I begin on the premise that there are those of you out there who, like me, bask in the simplicity of a life not founded on the complexities of the modern world but rather on a basic design only found in eras past.

I grew up the youngest daughter of parents who clung fiercely to the German traditions of their ancestors while at the same time embodying the survival by hard work instinct which filled the veins of all settlers in America.

From an early age I was taught to hunt, fish, cook, preserve garden and meat stuffs in glass jars, sew, cut wood, build a fire, fix anything in a pinch,  and basically store all of the knowledge necessary to survive on my own in the absence of modern conveniences.

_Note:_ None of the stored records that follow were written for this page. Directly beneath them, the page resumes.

Lemma elem_of_holders P m k : k ∈ holders P m <-> exists r, m !! k = Some r /\ P r = true.
Proof.
  unfold holders. rewrite elem_of_dom. split.
  - intros [r H]. apply map_lookup_filter_Some in H as [? ?]. by exists r.
  - intros (r & H & HP). exists r. by apply map_lookup_filter_Some.
Qed.

Lemma tally_le P P' m m' : (forall k r, m !! k = Some r -> P r = true -> exists x, m' !! k = Some x /\ P' x = true) ->
  (tally P m <= tally P' m')%Z.
Proof.
  intros H. unfold tally. apply inj_le, subseteq_size. intros k. rewrite !elem_of_holders. intros (r & Hr & HP). by eapply H.
Qed.

Lemma tally_insert P m k r : (tally P (<[k := r]> m) <= tally P m + (if P r then 1 else 0))%Z.
Proof.
  destruct (P r) eqn:E.
  - unfold tally. transitivity (Z.of_nat (size ({[k]} ∪ holders P m))).
    + apply inj_le, subseteq_size. intros k'. rewrite elem_of_union, elem_of_singleton, !elem_of_holders.
      intros (x & Hx & HP). apply lookup_insert_Some in Hx as [[-> _]|[_ Hx]]; [by left|right; eauto].
    + rewrite size_union_alt, size_singleton. assert (size (holders P m ∖ {[k]}) <= size (holders P m))%nat; [|lia].
      apply subseteq_size. intros k' Hk'. by apply elem_of_difference in Hk' as [? _].
  - rewrite Z.add_0_r. apply tally_le. intros k' x Hx HP. apply lookup_insert_Some in Hx as [[-> <-]|[_ Hx]]; [congruence|eauto].
Qed.

(** A list of the runs of a schedule counts the same. *)
Lemma count_perm {A} (p : A -> bool) l l' : l ≡ₚ l' -> count p l = count p l'.
Proof.
  unfold count. induction 1 as [|x l l' _ IH|x y l|l l' l'' _ IH1 _ IH2]; cbn; try lia.
  - destruct (p x); cbn [length]; lia.
  - destruct (p x), (p y); done.
Qed.

Lemma count_refined {A} (p q : A -> bool) l : (forall x, p x = true -> q x = true) -> count p (List.filter q l) = count p l.
Proof.
  intros H. induction l as [|x l IH]; [done|]. cbn. destruct (q x) eqn:E; rewrite !count_cons, IH; [done|].
  destruct (p x) eqn:Ep; [by rewrite (H x Ep) in E|done].
Qed.

Lemma count_values P m : count P (snd <$> map_to_list m) = tally P m.
Proof.
  unfold tally, holders. rewrite size_dom. induction m as [|k r m Hk IH] using map_ind; [done|].
  rewrite (count_perm P _ (r :: (snd <$> map_to_list m))) by (by rewrite map_to_list_insert by done).
  rewrite count_cons, IH. destruct (P r) eqn:E.
  - rewrite map_filter_insert_True by done. rewrite map_size_insert_None; [lia|]. by apply map_lookup_filter_None_2; left.
  - rewrite map_filter_insert_False by (by cbn; congruence). by rewrite delete_id by done.
Qed.

(** ** Snapshots *)

Lemma evolves_refl r : evolves r r.
Proof. by repeat split. Qed.

Lemma evolves_trans r1 r2 r3 : evolves r1 r2 -> evolves r2 r3 -> evolves r1 r3.
Proof. intros (A1 & A2 & A3 & A4 & A5) (B1 & B2 & B3 & B4 & B5). repeat split; try congruence. auto. Qed.

Lemma evolves_scheduled ns name x r : evolves x r -> scheduled_by ns name r = scheduled_by ns name x.
Proof. intros (A1 & A2 & _). unfold scheduled_by. rewrite A2. injection A1 as -> _. done. Qed.

(** What is left of a schedule's runs after a snapshot. *)
Definition below (key : NamespacedName) (snap m : gmap NamespacedName AgentRun) : Prop :=
  forall k r, m !! k = Some r -> scheduled_by (fst key) (snd key) r = true -> exists x, snap !! k = Some x /\ evolves x r.

Lemma below_refl key m : below key m m.
Proof. intros k r H _. exists r. by split; [|apply evolves_refl]. Qed.

Lemma below_elsewhere admin key snap w w' : below key snap (cu_runs w) -> elsewhere admin w w' -> below key snap (cu_runs w').
Proof.
  intros H E k r. destruct E as [schedule _|k0|k0 x y Hx Hxy|k0|run Hn Hl]; cbn.
  - apply H.
  - apply H.
  - intros Hr Hs. apply lookup_insert_Some in Hr as [[-> <-]|[_ Hr]]; [|by apply H].
    destruct (H k x Hx) as (z & Hz & Hzx); [by rewrite <- (evolves_scheduled _ _ x y)|].
    exists z. split; [done|]. by eapply evolves_trans.
  - intros Hr Hs. apply lookup_delete_Some in Hr as [_ Hr]. by apply H.
  - intros Hr Hs. apply lookup_insert_Some in Hr as [[<- <-]|[_ Hr]]; [|by apply H].
    unfold scheduled_by in Hs. rewrite Hl in Hs. rewrite bool_decide_eq_false_2 in Hs by done. by rewrite andb_false_r in Hs.
Qed.

(** A run of one schedule is no run of another. *)
Lemma scheduled_once (key key' : NamespacedName) run : scheduled_by (fst key) (snd key) run = true ->
  scheduled_by (fst key') (snd key') run = true -> key = key'.
Proof.
  unfold scheduled_by. intros H H'. apply andb_true_iff in H as [A B], H' as [C D]. apply bool_decide_eq_true in B, D.
  bool_prop. destruct key, key'; cbn in *. congruence.
Qed.

Lemma below_other key key' snap m k run : below key snap m -> scheduled_by (fst key') (snd key') run = true -> key <> key' ->
  below key snap (<[k := run]> m).
Proof.
  intros H Hr Hne k' r Hk Hs. apply lookup_insert_Some in Hk as [[-> <-]|[_ Hk]]; [|by apply H].
  destruct Hne. by apply (scheduled_once key key' run).
Qed.

Lemma stored_scheduled ns name run stored : stored_as run stored -> scheduled_by ns name stored = scheduled_by ns name run.
Proof. intros (A & B & _). unfold scheduled_by. rewrite B. by injection A as -> _. Qed.

(** ** The invariant *)

Section Quotas.
Context (admin : AgentSchedule -> Prop) (env : string -> string) (owner : ObjectMeta -> ObjectMeta -> result string (list OwnerReference))
  (decode_run : option AgentRun -> json -> option AgentRun) (accounts coordination : bool).

(** A schedule as an administrator wrote it, with any status. *)
Definition known (s : AgentSchedule) : Prop := exists status, admin (mkAgentSchedule (sched_Meta s) (sched_Spec s) status).

Definition cluster_ok (w : cluster) : Prop := forall k s, cu_schedules w !! k = Some s -> schedule_key s = k /\ known s.

(** The programs of incoming requests. *)
Definition requested (key : NamespacedName) (p : program response) : Prop :=
  exists request, ServeHTTP env owner decode_run accounts coordination request = inr (key, p).

Record quota (key : NamespacedName) (P : AgentRun -> bool) (M : Z) : Prop := {
  qu_scheduled : forall r, P r = true -> scheduled_by (fst key) (snd key) r = true;
  qu_evolves : forall x r, evolves x r -> P r = true -> P x = true;
  qu_stored : forall r stored, stored_as r stored -> P stored = true -> P r = true;
  qu_admits : forall said s l r, known s -> schedule_key s = key -> admitted said s l r -> P r = true -> (count P l < M)%Z
}.

Definition fits (key : NamespacedName) (w : cluster) (g : knowledge) : Prop :=
  (forall s, kn_schedule g = Some s -> known s)
  /\ incl (kn_said g) (cu_said w)
  /\ (forall l, kn_runs g = Some l -> kn_spent g = false ->
      exists snap, below key snap (cu_runs w)
        /\ l ≡ₚ List.filter (scheduled_by (fst key) (snd key)) (snd <$> map_to_list snap)).

Abbreviation safe key := (safe legit (permitted key) learn (fun _ r => r <> Crash)).

Definition thread_ok (w : cluster) (t : thread) : Prop :=
  match t with
  | Arrived key p | Looking key p | Counted key _ p | Waiting key _ p => safe key nothing p
  | Running key _ p => exists g, safe key g p /\ fits key w g
  | _ => True
  end.

Definition threads_ok (s : system) : Prop := forall i t, sy_threads s !! i = Some t -> thread_ok (sy_cluster s) t.

Lemma fits_nothing key w : fits key w nothing.
Proof. split_and!; [done|by intros t []|done]. Qed.

(** What was said stays said. *)
Lemma said_elsewhere w w' : elsewhere admin w w' -> cu_said w' = cu_said w.
Proof. by destruct 1. Qed.

Lemma said_serves w c a w' : serves w c a w' -> incl (cu_said w) (cu_said w').
Proof.
  intros Hs. destruct c; cbn in Hs; try (subst w'; by apply incl_refl).
  - destruct Hs as [-> _]. apply incl_refl.
  - destruct Hs as [-> _]. apply incl_refl.
  - subst w'. destruct a; [by apply incl_tl, incl_refl|apply incl_refl].
  - subst w'. destruct a; [by apply incl_tl, incl_refl|apply incl_refl].
  - assert (H : w' = w \/ created w run w') by (destruct a; auto). destruct H as [->|(_ & stored & Hst & ->)]; apply incl_refl.
  - destruct Hs as [->|(current & _ & ->)]; apply incl_refl.
Qed.

Lemma fits_elsewhere key w w' g : fits key w g -> elsewhere admin w w' -> fits key w' g.
Proof.
  intros (H1 & H3 & H2) E. split; [done|]. split; [by rewrite (said_elsewhere w w' E)|].
  intros l Hl Hs. destruct (H2 l Hl Hs) as (snap & Hb & Hp). exists snap. split; [|done]. by eapply below_elsewhere.
Qed.

Lemma fits_same_runs key w w' g : fits key w g -> cu_runs w' = cu_runs w -> incl (cu_said w) (cu_said w') -> fits key w' g.
Proof. intros (H1 & H2 & H3) E Hi. unfold fits. rewrite E. split_and!; [done| |done]. by eapply incl_tran. Qed.

(** *** The cluster *)

Lemma cluster_ok_elsewhere w w' : cluster_ok w -> elsewhere admin w w' -> cluster_ok w'.
Proof.
  intros H E k s. destruct E as [schedule Ha|k0|? ? ? _ _|?|? _ _]; cbn; try apply H.
  - intros Hs. apply lookup_insert_Some in Hs as [[<- <-]|[_ Hs]]; [|by apply H]. split; [done|].
    exists (sched_Status schedule). by destruct schedule.
  - intros Hs. apply lookup_delete_Some in Hs as [_ Hs]. by apply H.
Qed.

Lemma cluster_ok_status w schedule w' : cluster_ok w -> status_written w schedule w' -> cluster_ok w' /\ cu_runs w' = cu_runs w.
Proof.
  intros H (current & Hc & ->). split; [|done]. intros k s Hs. cbn in Hs. apply lookup_insert_Some in Hs as [[<- <-]|[_ Hs]]; [|by apply H].
  destruct (H _ _ Hc) as [Hk [status Ha]]. split; [done|]. by exists status.
Qed.
(** C35: however requests interleave, no more of them reach the upstream than
    the route's limit, and none is refused for the quota before the limit is
    used up. *)
Theorem quota_exact route now w :
  reachable route now w -> 0 < ro_MaxRequests route -> Z.of_nat (length (w_stages w)) < 2 ^ 63 ->
  count is_sent (w_stages w) <= ro_MaxRequests route /\
  (0 < count is_over (w_stages w) -> count is_sent (w_stages w) = ro_MaxRequests route).
Proof.
  intros Hw Hm Hl. destruct (reachable_quota _ _ _ Hw Hm Hl) as [_ Hs]. unfold tally in Hs. lia.
Qed.

(** ** Audit *)

Definition class_byte (c : ascii) : bool := is_lower c || is_digit c || one_of "._-" c.

(** [^[a-z0-9._-]{1,64}$], the classes the broker takes. *)
Definition broker_class (s : string) : Prop := all_bytes class_byte s = true /\ (1 <= String.length s <= 64)%nat.

Lemma class_rune_byte r : class_rune r = true -> class_byte (byte r) = true.
Proof.
  intros H. assert (Hr : 0 <= r < 256) by (unfold class_rune, in_range in H; bool_prop; lia).
  assert (Hall : forallb (fun n => implb (class_rune (Z.of_nat n)) (class_byte (byte (Z.of_nat n)))) (seq 0 256) = true)
    by (by vm_compute).
  rewrite forallb_forall in Hall. specialize (Hall (Z.to_nat r)). rewrite Z2Nat.id, H in Hall by lia. apply Hall, in_seq. lia.
Qed.

Lemma sanitize_class n rs : (n <= 64)%nat ->
  all_bytes class_byte (sanitize n rs) = true /\ (String.length (sanitize n rs) <= 64 - n)%nat.
Proof.
  revert n. induction rs as [|r rs IH]; intros n Hn; [by split; [|cbn; lia]|]. cbn [sanitize].
  destruct (pathClassMaxLen <=? n)%nat eqn:E; [by split; [|cbn; lia]|]. apply Nat.leb_gt in E. unfold pathClassMaxLen in E.
  destruct (class_rune r) eqn:Er; [|by apply IH]. destruct (IH (S n)) as [H1 H2]; [lia|].
  cbn [all_bytes String.length]. rewrite class_rune_byte by done. split; [done|lia].
Qed.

In this blog I will share with all of you a glimpse into my world through tales of my hunts, my fishing adventures, recipes handed down to me, my own German wisdom, and of course anecdotes on what it is like to be a goat herder.

My life is an open book and one in which I hope all of you can read with relish and perhaps glean new ideas from. It is my hope that at least one person who reads this blog will be inspired to embrace new things, to go out into the field and taste the flavors of the wild earth and find a part of themselves he/she never knew existed.

We are on this earth to learn and grow from each other and may this publication be a place where you can find new roots, new ways to grow, and eyes to see beyond your former horizons. Are you ready? I guess I am too!